## PROBLEM REQUIREMENTS
Write the data below out again, unchanged.

## EXTRACTED ENTRIES
Definition checkWhitelist (cfg : RuleConfig) (eval : PolicyEvaluationRequest) : bool :=
  match WhitelistAddresses cfg with
  | [] => true
  | l => member (DestinationAddress eval) l
  end.

(** [hour] is [time.Now().Hour()]. *)
Definition checkTimeWindow (hour : Z) (cfg : RuleConfig) : bool :=
  match AllowedHours cfg with
  | [] => true
  | l => existsb (fun h => h =? hour) l
  end.

Definition checkBlockchain (cfg : RuleConfig) (eval : PolicyEvaluationRequest) : bool :=
  match Blockchains cfg with
  | [] => true
  | l => member (Blockchain eval) l
  end.

Definition evaluateRule (hour : Z) (rule : PolicyRule) (eval : PolicyEvaluationRequest) : bool :=
  if String.eqb (Type_ rule) "amount_limit" then checkAmountLimit (Config rule) eval
  else if String.eqb (Type_ rule) "whitelist" then checkWhitelist (Config rule) eval
  else if String.eqb (Type_ rule) "time_based" then checkTimeWindow hour (Config rule)
  else if String.eqb (Type_ rule) "blockchain" then checkBlockchain (Config rule) eval
  else true.

(** ** Evaluation *)

(** The loop over a policy's rules.  [hours n] is the hour of the day while the
    [n]-th enabled rule of the evaluation is checked: the clock is read for each
    rule. *)
Fixpoint evaluateRules (hours : nat -> Z) (eval : PolicyEvaluationRequest) (rules : list (option PolicyRule))
    (n : nat) (r : PolicyEvaluationResult) : result PolErr (nat * PolicyEvaluationResult) :=
  match rules with
  | [] => Ok (n, r)
  | None :: _ => Panic
  | Some rule :: rules =>
      if negb (Enabled rule) then evaluateRules hours eval rules n r
      else if evaluateRule (hours n) rule eval then evaluateRules hours eval rules (S n) r
      else evaluateRules hours eval rules (S n)
             {| Allowed := false; RequiresApproval := RequiresApproval r; ResultApproval := ResultApproval r;
                ViolatedRules := ViolatedRules r ++ [ RuleDescription rule ]; Reason := Reason r |}
  end.

Definition checkApprovals (p : Policy) (r : PolicyEvaluationResult) : PolicyEvaluationResult :=
  match Approvals p with
  | Some a =>
      if 0 <? Required a
      then {| Allowed := Allowed r; RequiresApproval := true; ResultApproval := Some a;
              ViolatedRules := ViolatedRules r; Reason := Reason r |}
      else r
  | None => r
  end.

(** The loop over the policies. *)
Fixpoint evaluatePolicies (hours : nat -> Z) (eval : PolicyEvaluationRequest) (policies : list Policy)
    (n : nat) (r : PolicyEvaluationResult) : result PolErr PolicyEvaluationResult :=
  match policies with
  | [] => Ok r
  | p :: policies =>
      if negb (String.eqb (Status p) "active") then evaluatePolicies hours eval policies n r
      else
        let! nr := evaluateRules hours eval (default [] (Rules p)) n r in
        evaluatePolicies hours eval policies (fst nr) (checkApprovals p (snd nr))
  end.

(** [fmt.Sprintf("%v", []string)]: the items between brackets, separated by spaces. *)
Fixpoint join_spaces (l : list string) : string :=
  match l with
  | [] => EmptyString
  | [ s ] => s
  | s :: l => s +:+ " " +:+ join_spaces l
  end.

(** [EvaluatePolicy] after the listing. *)
Definition EvaluatePolicy (hours : nat -> Z) (listed : result PolErr (list Policy))
    (eval : PolicyEvaluationRequest) : result PolErr PolicyEvaluationResult :=
  let! policies := listed in
  match policies with
  | [] => Ok {| Allowed := true; RequiresApproval := false; ResultApproval := None; ViolatedRules := [];
                Reason := "" |}
  | _ =>
      let! r := evaluatePolicies hours eval policies 0
                  {| Allowed := true; RequiresApproval := false; ResultApproval := None; ViolatedRules := [];
                     Reason := "" |} in
      Ok (if Allowed r then r
          else {| Allowed := false; RequiresApproval := RequiresApproval r; ResultApproval := ResultApproval r;
                  ViolatedRules := ViolatedRules r;
                  Reason := "Signing blocked by policy rules: [" +:+ join_spaces (ViolatedRules r) +:+ "]" |})
  end.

## OUTPUT FOR THIS EXERCISE
Definition checkWhitelist (cfg : RuleConfig) (eval : PolicyEvaluationRequest) : bool :=
  match WhitelistAddresses cfg with
  | [] => true
  | l => member (DestinationAddress eval) l
  end.

(** [hour] is [time.Now().Hour()]. *)
Definition checkTimeWindow (hour : Z) (cfg : RuleConfig) : bool :=
  match AllowedHours cfg with
  | [] => true
  | l => existsb (fun h => h =? hour) l
  end.

Definition checkBlockchain (cfg : RuleConfig) (eval : PolicyEvaluationRequest) : bool :=
  match Blockchains cfg with
  | [] => true
  | l => member (Blockchain eval) l
  end.

Definition evaluateRule (hour : Z) (rule : PolicyRule) (eval : PolicyEvaluationRequest) : bool :=
  if String.eqb (Type_ rule) "amount_limit" then checkAmountLimit (Config rule) eval
  else if String.eqb (Type_ rule) "whitelist" then checkWhitelist (Config rule) eval
  else if String.eqb (Type_ rule) "time_based" then checkTimeWindow hour (Config rule)
  else if String.eqb (Type_ rule) "blockchain" then checkBlockchain (Config rule) eval
  else true.

(** ** Evaluation *)

(** The loop over a policy's rules.  [hours n] is the hour of the day while the
    [n]-th enabled rule of the evaluation is checked: the clock is read for each
    rule. *)
Fixpoint evaluateRules (hours : nat -> Z) (eval : PolicyEvaluationRequest) (rules : list (option PolicyRule))
    (n : nat) (r : PolicyEvaluationResult) : result PolErr (nat * PolicyEvaluationResult) :=
  match rules with
  | [] => Ok (n, r)
  | None :: _ => Panic
  | Some rule :: rules =>
      if negb (Enabled rule) then evaluateRules hours eval rules n r
      else if evaluateRule (hours n) rule eval then evaluateRules hours eval rules (S n) r
      else evaluateRules hours eval rules (S n)
             {| Allowed := false; RequiresApproval := RequiresApproval r; ResultApproval := ResultApproval r;
                ViolatedRules := ViolatedRules r ++ [ RuleDescription rule ]; Reason := Reason r |}
  end.

Definition checkApprovals (p : Policy) (r : PolicyEvaluationResult) : PolicyEvaluationResult :=
  match Approvals p with
  | Some a =>
      if 0 <? Required a
      then {| Allowed := Allowed r; RequiresApproval := true; ResultApproval := Some a;
              ViolatedRules := ViolatedRules r; Reason := Reason r |}
      else r
  | None => r
  end.

(** The loop over the policies. *)
Fixpoint evaluatePolicies (hours : nat -> Z) (eval : PolicyEvaluationRequest) (policies : list Policy)
    (n : nat) (r : PolicyEvaluationResult) : result PolErr PolicyEvaluationResult :=
  match policies with
  | [] => Ok r
  | p :: policies =>
      if negb (String.eqb (Status p) "active") then evaluatePolicies hours eval policies n r
      else
        let! nr := evaluateRules hours eval (default [] (Rules p)) n r in
        evaluatePolicies hours eval policies (fst nr) (checkApprovals p (snd nr))
  end.

(** [fmt.Sprintf("%v", []string)]: the items between brackets, separated by spaces. *)
Fixpoint join_spaces (l : list string) : string :=
  match l with
  | [] => EmptyString
  | [ s ] => s
  | s :: l => s +:+ " " +:+ join_spaces l
  end.

(** [EvaluatePolicy] after the listing. *)
Definition EvaluatePolicy (hours : nat -> Z) (listed : result PolErr (list Policy))
    (eval : PolicyEvaluationRequest) : result PolErr PolicyEvaluationResult :=
  let! policies := listed in
  match policies with
  | [] => Ok {| Allowed := true; RequiresApproval := false; ResultApproval := None; ViolatedRules := [];
                Reason := "" |}
  | _ =>
      let! r := evaluatePolicies hours eval policies 0
                  {| Allowed := true; RequiresApproval := false; ResultApproval := None; ViolatedRules := [];
                     Reason := "" |} in
      Ok (if Allowed r then r
          else {| Allowed := false; RequiresApproval := RequiresApproval r; ResultApproval := ResultApproval r;
                  ViolatedRules := ViolatedRules r;
                  Reason := "Signing blocked by policy rules: [" +:+ join_spaces (ViolatedRules r) +:+ "]" |})
  end.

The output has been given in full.